## Required work
Determine how many lines in the entries contain the word "later", and give that number with no other text.

## Exercise input
Lemma conf_line_level c p1 p2 p3 p4 v rest :
  spaces p1 → spaces p2 → spaces p3 → spaces p4 → comment rest → in_int v →
  conf_line c (setting p1 p2 p3 p4 (lit "LOG_LEVEL") v rest) =
  Ret {| level_ := if decide (0 ≤ v ≤ 2) then v else 3; LogFileSize_ := LogFileSize_ c |}.
Proof.
  intros H1 H2 H3 H4 Hr Hv.
  assert (Hk : solid (lit "LOG_LEVEL")) by (split; [done|repeat constructor]; done).
  destruct (setting_parts p1 p2 p3 p4 _ v rest H1 H2 H3 H4 Hk Hr) as [E1 E2].
  unfold conf_line. cbv zeta. rewrite E1, E2, decide_True by done.
  rewrite cstr_no_nul, atoi_print, Ret_bind; [|done|].
  - unfold mret, outcome_ret. do 2 f_equal.
    destruct (decide (0 ≤ v ≤ 2)); [rewrite decide_False by lia|rewrite decide_True by lia]; done.
  - eapply Forall_impl; [apply (print_d_solid v)|]. unfold solid_char. intros x Hx.
    apply not_char_true. tauto.
Qed.

(** ** Theorems *)

(** The level of a log file's configuration. Wherever the last line that
    sets [LOG_LEVEL] stands, with any spaces around key and value and a comment
    after it, and provided the other lines can be read at all, the level the
    library starts with is the documented one: the number for 0, 1 and 2, and
    [WARN] for every other number. *)
Theorem log_level_documented pre post p1 p2 p3 p4 v rest :
  spaces p1 → spaces p2 → spaces p3 → spaces p4 → comment rest → in_int v →
  let line := setting p1 p2 p3 p4 (lit "LOG_LEVEL") v rest in
  Forall (λ c, c ≠ LF) line → Forall (Forall (λ c, c ≠ LF)) pre →
  Forall (λ l, line_key l ≠ lit "LOG_LEVEL") (getlines post) →
  let text := mjoin ((λ l, l ++ [LF]) <$> pre) ++ line ++ [LF] ++ post in
  ∀ c, ConfFileRead_new (Some text) = Ret c →
  initLogLevel (Some text) = Ret (if decide (0 ≤ v ≤ 2) then v else WARN).
Proof.
  intros H1 H2 H3 H4 Hr Hv line Hline Hpre Hpost text c Hc.
  unfold initLogLevel. rewrite Hc, Ret_bind. cbv zeta.
  assert (Hlines : getlines text = pre ++ line :: getlines post).
  { unfold text. clear - Hline Hpre. induction Hpre as [|l ls Hl _ IH]; cbn.
    - by apply getlines_app.
    - rewrite <- !app_assoc. cbn. rewrite getlines_app by done. by f_equal. }
  unfold ConfFileRead_new in Hc. rewrite Hlines, conf_lines_app in Hc.
  apply bind_Ret in Hc as (c1 & _ & Hc). cbn in Hc. unfold line in Hc.
  rewrite conf_line_level, Ret_bind in Hc by done.
  apply conf_lines_other in Hc; [|done]. rewrite Hc. cbn [level_].
  unfold TRACE, DEBUG, INFO, WARN.
  destruct (decide (0 ≤ v ≤ 2)); [|done].
  assert (v = 0 ∨ v = 1 ∨ v = 2) as [->|[->| ->]] by lia; done.
Qed.

Lemma log_level_documented_witness :
  let text := lit "#LOG_LEVEL = 2, open level: INFO" ++ [LF] ++
    lit "+muduo_clog" ++ [LF] ++ lit "LOG_LEVEL = 1 #[0-4] 0-TARCE,1-DEBUG" ++ [LF] ++
    lit "FILE_SIZE = 524288000" ++ [TAB] ++ lit "# 500 * 1024 * 1024" in
  initLogLevel (Some text) = Ret 1.
Proof.
  intros text. destruct (ConfFileRead_new (Some text)) as [c| | |] eqn:E;
    [|vm_compute in E; discriminate..].
  refine (log_level_documented [lit "#LOG_LEVEL = 2, open level: INFO"; lit "+muduo_clog"]
    (lit "FILE_SIZE = 524288000" ++ [TAB] ++ lit "# 500 * 1024 * 1024")
    [] (lit " ") (lit " ") (lit " ") 1 (lit "#[0-4] 0-TARCE,1-DEBUG")
    _ _ _ _ _ _ _ _ _ c E).
  1-4: unfold spaces; repeat constructor.
  - right. eexists. vm_compute. reflexivity.
  - done.
  - vm_compute. repeat constructor; done.
  - vm_compute. repeat constructor; done.
  - vm_compute. repeat constructor; done.
Defined.

(** C38: Whatever the file contains, the constructor leaves a level between
    [TRACE] and [WARN] and a file size above 8000000, the size of one buffer of
    the asynchronous log, so that one buffer never fills a file. *)
Theorem conf_is_sane file c : ConfFileRead_new file = Ret c → conf_ok c.
Proof.
  assert (Hd : conf_ok conf_default) by (split; vm_compute; split; discriminate || done).
  unfold ConfFileRead_new. destruct file as [text|]; intros H.
  - by eapply conf_lines_ok.
  - by apply Ret_inj in H as <-.
Qed.

Lemma conf_is_sane_witness :
  ConfFileRead_new (Some (lit "FILE_SIZE=100")) = Ret conf_default ∧ conf_ok conf_default.
Proof.
  assert (E : ConfFileRead_new (Some (lit "FILE_SIZE=100")) = Ret conf_default)
    by (vm_compute; reflexivity).
  split; [exact E|]. exact (conf_is_sane _ _ E).
Defined.

(** A line with the key alone, without ['='], is taken for a setting with
    its own text as value, which [atoi] reads as 0: it turns every level on. *)
Lemma bare_key_traces c p1 p2 rest :
  spaces p1 → spaces p2 → comment rest →
  conf_line c (p1 ++ lit "LOG_LEVEL" ++ p2 ++ rest) =
  Ret {| level_ := TRACE; LogFileSize_ := LogFileSize_ c |}.
Proof.
  intros H1 H2 Hr.
  assert (Hk : solid (lit "LOG_LEVEL")) by (split; [done|repeat constructor]; done).
  assert (Hnot : ∀ c, c = "#"%char ∨ c = "="%char ∨ c = NUL →
    Forall (λ x, x ≠ c) (p1 ++ lit "LOG_LEVEL" ++ p2)).
  { intros d Hd. rewrite !Forall_app. assert (d ≠ SP) by (by destruct Hd as [->|[->| ->]]).
    split_and!; auto using spaces_not, solid_not. }
  unfold conf_line. cbv zeta.
  replace (p1 ++ lit "LOG_LEVEL" ++ p2 ++ rest) with ((p1 ++ lit "LOG_LEVEL" ++ p2) ++ rest)
    by (by rewrite <- !app_assoc).
  rewrite before_stop by auto. unfold after. rewrite strchr_None by auto.
  rewrite before_all by auto. rewrite trim_pad, decide_True by done. done.
Qed.

Lemma bare_key_traces_witness :
  conf_line conf_default (lit "  LOG_LEVEL # later") =
  Ret {| level_ := TRACE; LogFileSize_ := 524288000 |}.
Proof.
  refine (bare_key_traces conf_default (lit "  ") (lit " ") (lit "# later") _ _ _).
  - unfold spaces. repeat constructor.
  - unfold spaces. repeat constructor.
  - right. eexists. vm_compute. reflexivity.
Defined.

## Answer to this problem
2